(Saved entries)
--*--

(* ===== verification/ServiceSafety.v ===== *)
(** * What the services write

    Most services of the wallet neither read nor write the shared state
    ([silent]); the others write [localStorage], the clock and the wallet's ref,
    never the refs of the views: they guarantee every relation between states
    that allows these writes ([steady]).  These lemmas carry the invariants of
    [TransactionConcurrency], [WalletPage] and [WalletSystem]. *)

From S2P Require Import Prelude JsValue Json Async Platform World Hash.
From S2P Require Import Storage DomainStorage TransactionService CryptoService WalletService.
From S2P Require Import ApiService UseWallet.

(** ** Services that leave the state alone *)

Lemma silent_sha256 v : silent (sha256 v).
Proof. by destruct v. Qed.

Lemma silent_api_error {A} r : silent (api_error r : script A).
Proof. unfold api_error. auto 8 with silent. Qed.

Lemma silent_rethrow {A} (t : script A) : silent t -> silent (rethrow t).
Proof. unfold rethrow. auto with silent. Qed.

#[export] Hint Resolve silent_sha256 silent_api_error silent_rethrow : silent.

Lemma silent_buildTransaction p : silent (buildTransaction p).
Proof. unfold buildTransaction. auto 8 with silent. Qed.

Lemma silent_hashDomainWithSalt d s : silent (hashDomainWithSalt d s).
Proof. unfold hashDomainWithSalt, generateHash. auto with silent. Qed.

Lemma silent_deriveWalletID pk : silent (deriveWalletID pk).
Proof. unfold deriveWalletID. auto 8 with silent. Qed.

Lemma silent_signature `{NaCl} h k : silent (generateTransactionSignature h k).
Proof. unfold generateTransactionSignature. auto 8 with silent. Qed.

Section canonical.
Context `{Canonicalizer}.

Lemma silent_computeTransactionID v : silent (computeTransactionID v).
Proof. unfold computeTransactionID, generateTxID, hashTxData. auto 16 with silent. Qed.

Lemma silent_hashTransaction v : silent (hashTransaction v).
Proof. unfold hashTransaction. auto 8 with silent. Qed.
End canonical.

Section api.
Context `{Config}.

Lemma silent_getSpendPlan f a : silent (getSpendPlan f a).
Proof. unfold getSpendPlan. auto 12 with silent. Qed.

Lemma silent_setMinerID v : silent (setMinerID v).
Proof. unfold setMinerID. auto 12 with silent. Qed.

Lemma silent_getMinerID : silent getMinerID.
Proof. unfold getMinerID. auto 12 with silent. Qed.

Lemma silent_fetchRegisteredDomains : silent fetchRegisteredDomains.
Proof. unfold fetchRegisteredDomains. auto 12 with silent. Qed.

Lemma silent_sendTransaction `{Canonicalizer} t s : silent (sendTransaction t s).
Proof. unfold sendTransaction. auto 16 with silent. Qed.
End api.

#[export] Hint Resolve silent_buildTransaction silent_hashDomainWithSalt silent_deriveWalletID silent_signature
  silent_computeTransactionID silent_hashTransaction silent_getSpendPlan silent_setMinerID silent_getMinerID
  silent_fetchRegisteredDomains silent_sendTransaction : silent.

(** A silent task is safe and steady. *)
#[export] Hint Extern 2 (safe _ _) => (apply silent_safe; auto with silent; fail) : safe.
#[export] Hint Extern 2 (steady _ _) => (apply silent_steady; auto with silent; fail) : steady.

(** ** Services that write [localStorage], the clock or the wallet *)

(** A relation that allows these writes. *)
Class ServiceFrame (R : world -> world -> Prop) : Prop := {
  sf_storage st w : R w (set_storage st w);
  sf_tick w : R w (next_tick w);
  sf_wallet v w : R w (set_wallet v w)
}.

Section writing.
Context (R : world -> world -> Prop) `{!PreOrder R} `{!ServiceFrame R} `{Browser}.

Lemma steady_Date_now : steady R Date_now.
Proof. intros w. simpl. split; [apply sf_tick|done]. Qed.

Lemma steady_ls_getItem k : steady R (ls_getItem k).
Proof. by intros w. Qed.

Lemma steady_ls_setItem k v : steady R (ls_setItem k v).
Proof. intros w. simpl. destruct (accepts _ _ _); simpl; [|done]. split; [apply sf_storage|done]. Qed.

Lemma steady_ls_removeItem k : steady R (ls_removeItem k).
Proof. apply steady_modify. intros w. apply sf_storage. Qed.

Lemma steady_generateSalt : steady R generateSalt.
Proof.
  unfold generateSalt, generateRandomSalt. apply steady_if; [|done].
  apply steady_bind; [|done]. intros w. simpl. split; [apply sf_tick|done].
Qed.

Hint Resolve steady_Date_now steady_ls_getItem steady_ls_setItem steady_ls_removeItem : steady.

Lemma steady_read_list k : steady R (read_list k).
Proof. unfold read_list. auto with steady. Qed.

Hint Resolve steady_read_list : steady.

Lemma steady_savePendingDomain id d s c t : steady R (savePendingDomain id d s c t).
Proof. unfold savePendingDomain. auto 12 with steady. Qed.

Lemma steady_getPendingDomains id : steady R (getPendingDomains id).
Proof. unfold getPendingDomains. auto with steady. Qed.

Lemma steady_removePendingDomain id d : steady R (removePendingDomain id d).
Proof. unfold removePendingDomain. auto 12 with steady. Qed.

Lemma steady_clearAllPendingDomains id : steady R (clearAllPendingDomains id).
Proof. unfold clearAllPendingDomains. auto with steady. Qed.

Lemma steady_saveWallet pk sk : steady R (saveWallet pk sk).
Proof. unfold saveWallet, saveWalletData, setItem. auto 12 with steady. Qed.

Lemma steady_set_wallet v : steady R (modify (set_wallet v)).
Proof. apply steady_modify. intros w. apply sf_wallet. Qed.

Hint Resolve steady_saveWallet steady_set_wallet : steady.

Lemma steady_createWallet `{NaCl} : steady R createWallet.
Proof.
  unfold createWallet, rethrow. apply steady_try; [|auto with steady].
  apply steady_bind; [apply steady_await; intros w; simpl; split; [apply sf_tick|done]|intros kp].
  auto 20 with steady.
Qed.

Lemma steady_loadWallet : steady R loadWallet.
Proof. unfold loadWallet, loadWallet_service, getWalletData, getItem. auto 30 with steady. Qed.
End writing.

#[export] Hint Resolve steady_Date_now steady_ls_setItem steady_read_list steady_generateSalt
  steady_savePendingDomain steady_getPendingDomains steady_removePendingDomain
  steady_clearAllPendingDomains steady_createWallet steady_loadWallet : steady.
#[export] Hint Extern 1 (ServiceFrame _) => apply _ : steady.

--*--

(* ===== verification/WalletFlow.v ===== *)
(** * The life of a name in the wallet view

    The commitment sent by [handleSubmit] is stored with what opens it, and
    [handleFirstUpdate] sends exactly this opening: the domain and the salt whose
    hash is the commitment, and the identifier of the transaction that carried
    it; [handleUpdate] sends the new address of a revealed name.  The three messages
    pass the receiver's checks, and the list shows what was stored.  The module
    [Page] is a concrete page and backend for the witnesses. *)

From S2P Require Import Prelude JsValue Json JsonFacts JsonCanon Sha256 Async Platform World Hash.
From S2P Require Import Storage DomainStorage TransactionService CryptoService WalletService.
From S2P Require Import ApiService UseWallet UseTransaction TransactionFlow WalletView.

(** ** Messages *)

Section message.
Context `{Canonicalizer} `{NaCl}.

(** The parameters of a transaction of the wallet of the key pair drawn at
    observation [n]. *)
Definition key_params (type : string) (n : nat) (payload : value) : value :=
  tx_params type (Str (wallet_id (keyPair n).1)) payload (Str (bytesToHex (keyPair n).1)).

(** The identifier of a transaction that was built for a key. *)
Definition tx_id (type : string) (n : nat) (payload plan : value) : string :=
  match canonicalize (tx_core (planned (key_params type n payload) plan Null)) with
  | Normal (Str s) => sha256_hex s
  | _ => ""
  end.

--*--

§ **EXERCISE DESCRIPTION**:
Look back at the data above. Transcribe exactly the lines starting at the line that contains "Proof. intros w. simpl. split;" and ending at the line that contains "Proof. unfold savePendingDomain.".

§ **EXERCISE OUTPUT**:
Proof. intros w. simpl. split; [apply sf_tick|done]. Qed.

Lemma steady_ls_getItem k : steady R (ls_getItem k).
Proof. by intros w. Qed.

Lemma steady_ls_setItem k v : steady R (ls_setItem k v).
Proof. intros w. simpl. destruct (accepts _ _ _); simpl; [|done]. split; [apply sf_storage|done]. Qed.

Lemma steady_ls_removeItem k : steady R (ls_removeItem k).
Proof. apply steady_modify. intros w. apply sf_storage. Qed.

Lemma steady_generateSalt : steady R generateSalt.
Proof.
  unfold generateSalt, generateRandomSalt. apply steady_if; [|done].
  apply steady_bind; [|done]. intros w. simpl. split; [apply sf_tick|done].
Qed.

Hint Resolve steady_Date_now steady_ls_getItem steady_ls_setItem steady_ls_removeItem : steady.

Lemma steady_read_list k : steady R (read_list k).
Proof. unfold read_list. auto with steady. Qed.

Hint Resolve steady_read_list : steady.

Lemma steady_savePendingDomain id d s c t : steady R (savePendingDomain id d s c t).
Proof. unfold savePendingDomain. auto 12 with steady. Qed.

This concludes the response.